BEIJING - China's public funds saw a profit of nearly 300 billion yuan ($49 billion) in the final quarter of 2014, the highest quarterly gains in four years, boosted by the recent stock market rally.
A total of 2,226 public funds managed by 88 fund companies saw combined profits of 299.1 billion yuan during this period, according to data compiled, based on these firms' quarterly reports.
Profits of stock funds stood at 204.7 billion yuan, accounting for the biggest share in the total gains, followed by hybrid funds with a profit of 46.7 billion yuan, money funds 21.0 billion yuan, and bond funds 23.2 billion yuan.
Property, finance and electricity shares were favored by public funds during the Oct-Dec period, with Ping An Insurance, Poly Real Estate and Industrial Bank being the top 3 most purchased shares.

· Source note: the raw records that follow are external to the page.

Lemma CreateSource_read_back_witness : exists info m',
  service_GetSourceByName svc ctx "new" fine 0 (snd created) = (Ok info, m', snd created) /\
  si_SyncStatus info = Some (sync_status_of (request_status 7 request)).
Proof.
  eexists. edestruct (CreateSource_read_back 7 svc ctx "new" request fine 0 d0 (buildSourceInfo "new" new_row)
    (snd (fst created)) (snd created) fine 0) as [m' H]; [vm_compute; reflexivity|exact acme_storable|
    vm_compute; reflexivity|reflexivity|]. exists m'. split; [exact H|reflexivity].
Defined.

Definition updated := UpdateSource svc ctx "ours" request fine 0 d0.

Lemma UpdateSource_correct_witness :
  updatable svc ctx (row 1 CreationTypeAPI 1) request /\
  d_source (snd updated) !! "ours" = Some (request_row request "{}" "" 1 CreationTypeAPI 1).
Proof.
  pose proof (UpdateSource_correct svc ctx "ours" request fine 0 d0 _ _ (snd updated) eq_refl) as H.
  vm_compute fst in H. destruct H as (r & Hr & H & _). vm_compute in Hr. injection Hr as <-.
  split; [exact H|vm_compute; reflexivity].
Defined.

Definition dropped := DeleteSource svc ctx "ours" fine 0 d0.

Lemma DeleteSource_correct_witness :
  source_removed "ours" (row 1 CreationTypeAPI 1) d0 (snd dropped).
Proof.
  pose proof (DeleteSource_correct svc ctx "ours" fine 0 d0 _ _ (snd dropped) d0_unique d0_core eq_refl) as H.
  vm_compute fst in H. destruct H as (r & Hr & _ & H). vm_compute in Hr. injection Hr as <-. exact H.
Defined.

Lemma ListSources_terminates_witness : exists infos n',
  ListSources 3 svc ctx fine 0 d0 = (Ok (Some infos), n', d0) /\ List.length infos = 2%nat.
Proof.
  destruct (ListSources_terminates svc ctx fine 3 0 d0) as (infos & n' & H & _); [reflexivity|vm_compute; lia|].
  exists infos, n'. split; [exact H|]. vm_compute in H. injection H as <- _. reflexivity.
Defined.

Lemma ListSources_exact_witness : exists infos n',
  ListSources 3 svc ctx fine 0 d0 = (Ok (Some infos), n', d0) /\ si_Name <$> infos = ["ours"; "theirs"].
Proof.
  destruct (ListSources_exact svc ctx fine 3 0 d0) as (infos & n' & H & _);
    [reflexivity|apply (bool_decide_unpack _); vm_compute; reflexivity|vm_compute; lia|lia|].
  exists infos, n'. split; [exact H|]. vm_compute in H. injection H as <- _. reflexivity.
Defined.
End SourcesExample.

In the first quarter this year, fund companies will emphasize blue chips and growth shares when arranging their investment portfolios, according to their reports.
Chinese shares were bullish in the last quarter of 2014, thanks to a recovering economic climate and easing measures from the central government, sending the key Shanghai Composite Index up more than 50 percent year on year by the year-end.
However, recent official moves signaled concerns from policymakers on the wild rally, as securities regulators strengthened control on margin trading while other authorities curbed capital flow into the market.